In both the diagnostic and the modelling phases of this paper, the inclusion of human emissions proved unnecessary. This may contrast with common opinion, which blames all changes on humans, but is absolutely reasonable, as humans are responsible for only 4% of carbon emissions. In addition, the vast majority of changes in the atmosphere since 1750 are due to natural processes, respiration and photosynthesis, as articulated in the recent study by Koutsoyiannis et al. [5] and schematically depicted in Figure 22, reproduced from that study.

Figure 22. Annual carbon balance in the Earth’s atmosphere, in Gt C/year, based on the IPCC estimates (Figure 5.12 of [30]). The balance of 5.1 Gt C/year is the annual accumulation of carbon (in the form of CO2) in the atmosphere (reproduced from [5].).

The following observations can be noted in Figure 22: (a) the terrestrial biosphere processes are much stronger than the maritime ones in terms of both production and absorption of CO2; (b) the CO2 emissions by even the ocean biosphere are much larger than human emissions; and (c) the modern (post 1750) CO2 additions to pre-industrial quantities (red bars in the right-hand part of the graph, corresponding to positive values) exceed the human emissions by a factor of ~4.5. These observations provide explanations for the findings of this study.
Furthermore, it is relevant to note the minor role of CO2 in the greenhouse effect. As shown in a recent study by Koutsoyiannis and Vournas, despite the increase in [CO2] by more than 30% in a century-long period, the strength of the greenhouse effect has not changed in a manner discernible in the radiation data. The greenhouse effect is dominated by the presence of water vapour in the atmosphere, rather than CO2. That study is Revisiting the greenhouse effect – a hydrological perspective in Hydrological Sciences Journal, 2023.
Conclusions
The results of the analyses in this paper provide negative answers to the research questions posed in the Introduction. Specifically:
♦  From modern instrumental carbon isotopic data of the last 40 years, no signs of human (fossil fuel) CO2 emissions can be discerned;
♦  Proxy data since the Little Ice Age suggest that the modern period of instrumental data does not differ, in terms of the net isotopic signature of atmospheric CO2 sources and sinks, from earlier centuries.
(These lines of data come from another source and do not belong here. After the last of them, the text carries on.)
(* ===== verification/_CoqProject ===== *)
-Q . S2P
Prelude.v
CharPredicates.v
Tokens.v
Keywords.v
ScanTables.v
LiteralBuffer.v
Stream.v
CharacterStreams.v
ScannerState.v
Literals.v
Comments.v
Scanner.v
ScanResults.v
ScannerSpec.v
LiteralsSafety.v
CommentsSafety.v
ScannerSafety.v
ScanText.v
TextProperties.v
StreamProperties.v
ScannerProperties.v
DialectProperties.v
LexicalProperties.v
Utf8.v
Utf16.v
Utf8Stream.v
Utf8StreamSpec.v
Utf8Decoder.v
Wtf8DecoderSpec.v
Utf8Properties.v
BigIntDigits.v
BigIntVectors.v
BigIntMemory.v
BigIntArithmetic.v
BigIntMul.v
BigIntShift.v
BigIntDiv.v
BigIntDivSpec.v
BigIntBitwise.v
BigIntBitwiseSpec.v
BigIntTruncateSpec.v
BigIntInterrupts.v
BigIntKaratsuba.v
BigIntKaratsubaSpec.v
BigIntKaratsubaChunks.v
BigIntProcessor.v
BigIntBurnikel.v
BigIntBurnikelSpec.v
BigIntBurnikelBlocks.v
BigIntObjects.v
BigIntQuiet.v
BigIntObjectsSpec.v
BigIntObjectsBitsSpec.v
BigIntProducts.v
BigIntProductsSpec.v
BigIntQuotients.v
BigIntQuotientsSpec.v
BigIntWordsSpec.v
BigIntProgram.v
BigIntProperties.v
BigIntToString.v
BigIntToStringSpec.v
BigIntToStringBits.v
BigIntToStringResult.v
BigIntText.v
BigIntTextSpec.v
BigIntTextProperties.v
Combined with earlier studies, namely [2,3,4,5,31], these findings allow for the following line of thought to be formulated, which contrasts the dominant climate narrative, on the basis that different lines of thought are beneficial for the progress of science, even though they are not welcomed by those with political agendas promoting the narratives (whose representatives declare that they “own the science”, as can be seen in the motto in the beginning of the paper).
    1. In the 16th century, Earth entered a cool climatic period, known as the Little Ice Age, which ended at the beginning of the 19th century;
    2. Immediately after, a warming period began, which has lasted until now. The causes of the warming must be analogous to those that resulted in the Medieval Warm Period around 1000 AD, the Roman Climate Optimum around the first centuries BC and AD, the Minoan Climate Optimum at around 1500 BC, and other warming periods throughout the Holocene
    3.  As a result of the recent warming, and as explained in [5], the biosphere has expanded and become more productive, leading to increased CO2 concentration in the atmosphere and greening of the Earth [17,18,19,32];
    4. As a result of the increased CO2 concentration, the isotopic signature δ13C in the atmosphere has decreased;
    5. The greenhouse effect on the Earth remained stable in the last century, as it is dominated by the water vapour in the atmosphere [31];
    6. Human CO2 emissions have played a minor role in the recent climatic evolution, which is hardly discernible in observational data and unnecessary to invoke in modelling the observed behaviours, including the change in the isotopic signature δ13C in the atmosphere.
Overall, the findings in this paper confirm the major role of the biosphere
in the carbon cycle (and through this in climate)
and a non-discernible signature of humans.
One may associate the findings of the paper with several questions related to international policies:
♦  Do these results refute the hypothesis that CO2 emissions contribute to global warming through the greenhouse effect?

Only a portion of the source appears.